[Study material — start]

Definition bench_push (next : Z) (b : FullBlock) (res : option SpendResult) : M Bench BenchError () := λ s,
  match bn_sink s with
  | None => (Ok (), s)
  | Some sk =>
    let '(x, sk) := push_rows b (match res with Some res => spends res | None => [] end) sk in
    let s := with_sink s (Some sk) (bn_part s) (bn_closed s) in
    (map_err BeSink x, match x with Ok _ => add_sink_time (r_sink_nanos r next) s | _ => s end)
  end.

(** The body of the drain loop up to [next += 1]. *)
Definition bench_block (next : Z) (b : FullBlock) : M Bench BenchError () :=
  _ ← (if k_tripped (r_conf r) next then m_fail (BeWatchdog (k_limit_kb (r_conf r) `div` 1024)) else mret ());
  _ ← bench_rotate next;
  res ← bench_apply next b;
  b ← bench_fees b res;
  _ ← bench_push next b res;
  m_modify add_block.

Fixpoint bench_drain (fuel : nat) (q : Reorder) : M Bench BenchError (Reorder * bool) :=
  match fuel with
  | O => m_panic
  | S fuel =>
    match q_buffer q !! q_next q with
    | Some b =>
      _ ← bench_block (q_next q) b;
      let q := mkReorder (delete (q_next q) (q_buffer q)) (q_skipped q) (u32 (q_next q + 1)) (u64 (q_depth q - 1)) in
      if k_end (r_conf r) <=? q_next q then _ ← bench_finish; mret (q, true) else bench_drain fuel q
    | None => mret (q, false)
    end
  end.

Definition bench_round (i : WorkItem) (q : Reorder) : M Bench BenchError (Reorder * bool) :=
  match i with
  | WiBlock _ _ => let q := receive i q in bench_drain (S (size (q_buffer q))) q
  | WiSkipped h => m_fail (BeSkipped h)
  end.

Fixpoint bench_recv (items : list WorkItem) (q : Reorder) : M Bench BenchError (Reorder * bool) :=
  match items with
  | [] => mret (q, false)
  | i :: items =>
    x ← bench_round i q;
    let '(q, done) := (x : Reorder * bool) in
    if done then mret (q, true) else bench_recv items q
  end.

Definition bench_items (items : list WorkItem) : M Bench BenchError () :=
  x ← bench_recv items (mkReorder ∅ ∅ (k_start (r_conf r)) 0);
  let '(q, done) := (x : Reorder * bool) in
  if done then mret ()
  else
    _ ← bench_finish;
    if q_next q <? k_end (r_conf r) then m_fail (BeClosedEarly (q_next q)) else mret ().

Definition bench_consume (items : list WorkItem) (store : option UtxoStore) : Res BenchError () * option Bench :=
  if k_blocks_per_part (r_conf r) =? 0 then (Panic, None)
  else
    let part_id := k_start (r_conf r) `div` k_blocks_per_part (r_conf r) in
    let start sink := mkBench sink part_id store [] 0 0 0 0 0 0 0 0 [] in
    if r_sink r then
      match sink_create (k_out_dir (r_conf r)) part_id (r_sink_cfg r) with
      | Ok sk => let '(x, s) := bench_items items (start (Some sk)) in (x, Some s)
      | Err e => (Err (BeSink e), None)
      | Panic => (Panic, None)
      end
    else let '(x, s) := bench_items items (start None) in (x, Some s).
End consumer.
(** ** Theorem *)

(** C40: The latency report of a stage exists for any durations, as many as
    2^48: the computation of a percentile's index in floating point, with its
    rounding, stays within the samples. It has their number; its percentiles are
    durations among them, in milliseconds, and its maximum is the greatest. *)
Theorem latency_in_range {E} (samples : list Z) (Hlen : len samples ≤ 2 ^ 48) :
  ∃ rep, from_samples (E := E) samples = Ok rep ∧ lat_n rep = len samples ∧
    (samples ≠ [] → ∃ a b c, a ∈ samples ∧ b ∈ samples ∧ c ∈ samples ∧ (∀ x, x ∈ samples → x ≤ c) ∧
       let ms x := f64_div (f64_of_Z x) (f64_of_Z 1000000) in
       p50_ms rep = ms a ∧ p99_ms rep = ms b ∧ max_ms rep = ms c).
Proof. by apply from_samples_total. Qed.

Lemma latency_in_range_witness :
  ∃ rep, from_samples (E := ()) (Z.mul 1000000 <$> [5; 1; 4; 2; 3]) = Ok rep ∧ lat_n rep = 5.
Proof.
  destruct (latency_in_range (E := ()) (Z.mul 1000000 <$> [5; 1; 4; 2; 3])) as (rep & Hr & Hn & _); [done|].
  exists rep. split; [exact Hr|exact Hn].
Defined.
Lemma parser_tests_pass : parser_tests = replicate 27 true.
Proof. vm_compute. reflexivity. Qed.
(* ===== verification/TestsCli.v ===== *)
(** * TestsCli: the tests of [bidx-loader] and [bidx-cli], run on the model

    The unit tests of [lib.rs] and [schema.rs] of the loader, and of
    [diskguard.rs], [live.rs], [pipeline.rs] and [main.rs], over a file system of
    the files the tests write. Where a test looks for a text in the message of an
    error, the error is looked at; where it looks for a part file, the parts the
    model finished are. *)
From S2P Require Import Prelude F64 Text Cursor Hash Types Script Tx Block BlkFile Chain Utxo UtxoStore Disk DiskGuard.
From S2P Require Import Node Tracker Parquet Pipeline FileCache ParseRun Loader StoreStats GuardReport Live Main.
From S2P Require Import Digest TestsCore TestsStore.

#[local] Existing Instance Ref.hex_ref.
#[local] Existing Instance sha256.
#[local] Existing Instance ripemd160.
#[local] Existing Instance Node.Ref.rpc_ref.
#[local] Existing Instance rocks_ref.
#[local] Existing Instance clock_ref.
#[local] Existing Instance order_ref.
#[local] Existing Instance Parquet.Ex.lib.
#[local] Existing Instance ParseRun.Ex.libm.

(** The first bytes of a string, and where a text is in it. *)
Definition starts_with (pat s : rstr) : bool := bool_decide (is_Some (strip_prefix pat s)).
Fixpoint find_at (pat s : rstr) (i : Z) : option Z :=
  if starts_with pat s then Some i else match s with [] => None | _ :: s => find_at pat s (i + 1) end.
(** How often a text that does not overlap itself is in a string. *)
Fixpoint matches (pat s : rstr) : Z :=
  (if starts_with pat s then 1 else 0) + match s with [] => 0 | _ :: s => matches pat s end.
Definition nl : rstr := [10].

(** ** [bidx-loader/src/lib.rs] *)

Module Loaders.
(** A system where [which] finds a client, or finds none, and no other program
    can be started. *)
#[program] Definition system (found : option rstr) : Command := {|
  ProcState := (); SpawnError := ();
  output program args s :=
    if bool_decide (program = str "which") then
      (Ok match found with Some p => mkOutput true (utf8_encode p) [] | None => mkOutput false [] [] end, s)
    else (Err (), s) |}.
Next Obligation. intros found program args s. cbn. by case_bool_decide. Qed.

Definition bogus : Command := system None.

Definition test_default_config_uses_local_clickhouse_defaults : bool :=
  let c := ch_config_default in
  bool_decide (ch_host c = str "localhost") && (ch_port c =? 9000) && bool_decide (ch_user c = str "default") &&
  bool_decide (ch_password c = None) && bool_decide (ch_database c = str "bitcoin").

(** With a client on the path and without. *)
Definition test_new_loader_resolves_or_errors : bool :=
  let cfg := ch_config_default in
  forallb (λ found,
    match fst (@loader_new (system found) cfg ()) with
    | Ok l =>
      let args := base_args l in
      existsb (λ a, bool_decide (a = str "--host=" ++ ch_host cfg)) args &&
      existsb (λ a, bool_decide (a = str "--port=" ++ fmt_dec (ch_port cfg))) args &&
      existsb (λ a, bool_decide (a = str "--user=" ++ ch_user cfg)) args &&
      negb (existsb (starts_with (str "--password")) args)
    | Err (@NoClient _) => true
    | _ => false
    end) [None; Some (str "/usr/bin/clickhouse-client")].

Definition test_base_args_includes_optional_password : bool :=
  let cfg := mkCh (str "h") 9999 (str "u") (Some (str "sekret")) (str "db") in
  let loader := mkLoader cfg (str "/definitely/not/a/real/binary/clickhouse-client") in
  bool_decide (base_args loader = [str "--host=h"; str "--port=9999"; str "--user=u"; str "--password=sekret"]) &&
  match fst (@run_query bogus loader (str "SELECT 1") ()) with
  | Err (@LeIo _ _) | Err (@Client _ _) => true
  | _ => false
  end.

Definition test_load_entity_builds_file_glob_query_and_errors_off : bool :=
  let loader := mkLoader ch_config_default (str "/definitely/not/a/real/bidx-ch") in
  is_err (fst (@load_entity bogus BlkFile.Ex.fs loader (str "blocks") (str "t") ())).
End Loaders.

(** ** [bidx-loader/src/schema.rs] *)

Module Schemas.
Definition body (db : rstr) : rstr := join_with nl (schema.all_ddl db).

Definition test_all_ddl_covers_every_entity_and_reorg_views : bool :=
  let ddls := schema.all_ddl (str "testdb") in
  let body := join_with nl ddls in
  (len ddls =? 8) &&
  forallb (λ entity, str_contains (str "testdb." ++ entity) body) schema.ENTITIES &&
  (matches (str "CREATE TABLE IF NOT EXISTS") body =? 8) &&
  str_contains (str "FixedString(32)") body && negb (str_contains (str " String ") body) &&
  negb (str_contains (str "(String") body) && str_contains (str "PARTITION BY intDiv(height, 10000)") body &&
  str_contains (str "transactions_by_txid") body && str_contains (str "outputs_by_address") body &&
  str_contains (str "inputs_by_prev_output") body.

Definition test_entities_array_matches_all_ddl_entities : bool :=
  forallb (λ entity, str_contains (str "db." ++ entity ++ str " ") (body (str "db"))) schema.ENTITIES.

Definition test_txs_and_by_txid_schemas_are_compatible : bool :=
  match find_at (str "transactions_by_txid") (body (str "db")) 0, find_at (str "ORDER BY txid") (body (str "db")) 0 with
  | Some a, Some b => a <? b
  | _, _ => false
  end.
End Schemas.

(** ** [diskguard.rs] *)

Module Guards.
#[local] Existing Instance BlkFile.Ex.fs.
#[local] Existing Instance Disk.Ex.io.

(** [tmp_cfg]: a checkpoint file and one tracked directory. *)
Definition tmp_cfg : DiskGuardConfig := mkGuard (str "t/ckpt.txt") Mainnet (str "t") [str "t"].

(** The checkpoint file after [append_checkpoint(..).unwrap()] of each. *)
Definition appended (cps : list DiskCheckpoint) : option bytes :=
  foldl (λ f c, snd (append_checkpoint Mainnet c f)) None cps.

(** A tracked directory of one file of [n] bytes; a disk with 100 GiB free. *)
Definition tree (n : Z) : rstr → option Entry := λ _, Some (Dir (Some [Disk.File (Some n)])).
Definition disk (f : option bytes) (n : Z) : DiskView := mkDisk (λ _, f) (tree n) (λ _, [Some (Some (100 * 2 ^ 30, 1))]).

(** [rec.on_block_applied(h).unwrap()] is [b]. *)
Definition applied_is (step : rstr) (h : Z) (b : bool) : M (DiskRecorder * option bytes) GuardError () :=
  r ← on_block_applied (Some step) (tree 64) h; assert_ (Bool.eqb r b).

[Study material — finish]

**Task objective**
Search the entries for "real" and copy out each line that has it.

**Answer for the task**
  let loader := mkLoader cfg (str "/definitely/not/a/real/binary/clickhouse-client") in
  let loader := mkLoader ch_config_default (str "/definitely/not/a/real/bidx-ch") in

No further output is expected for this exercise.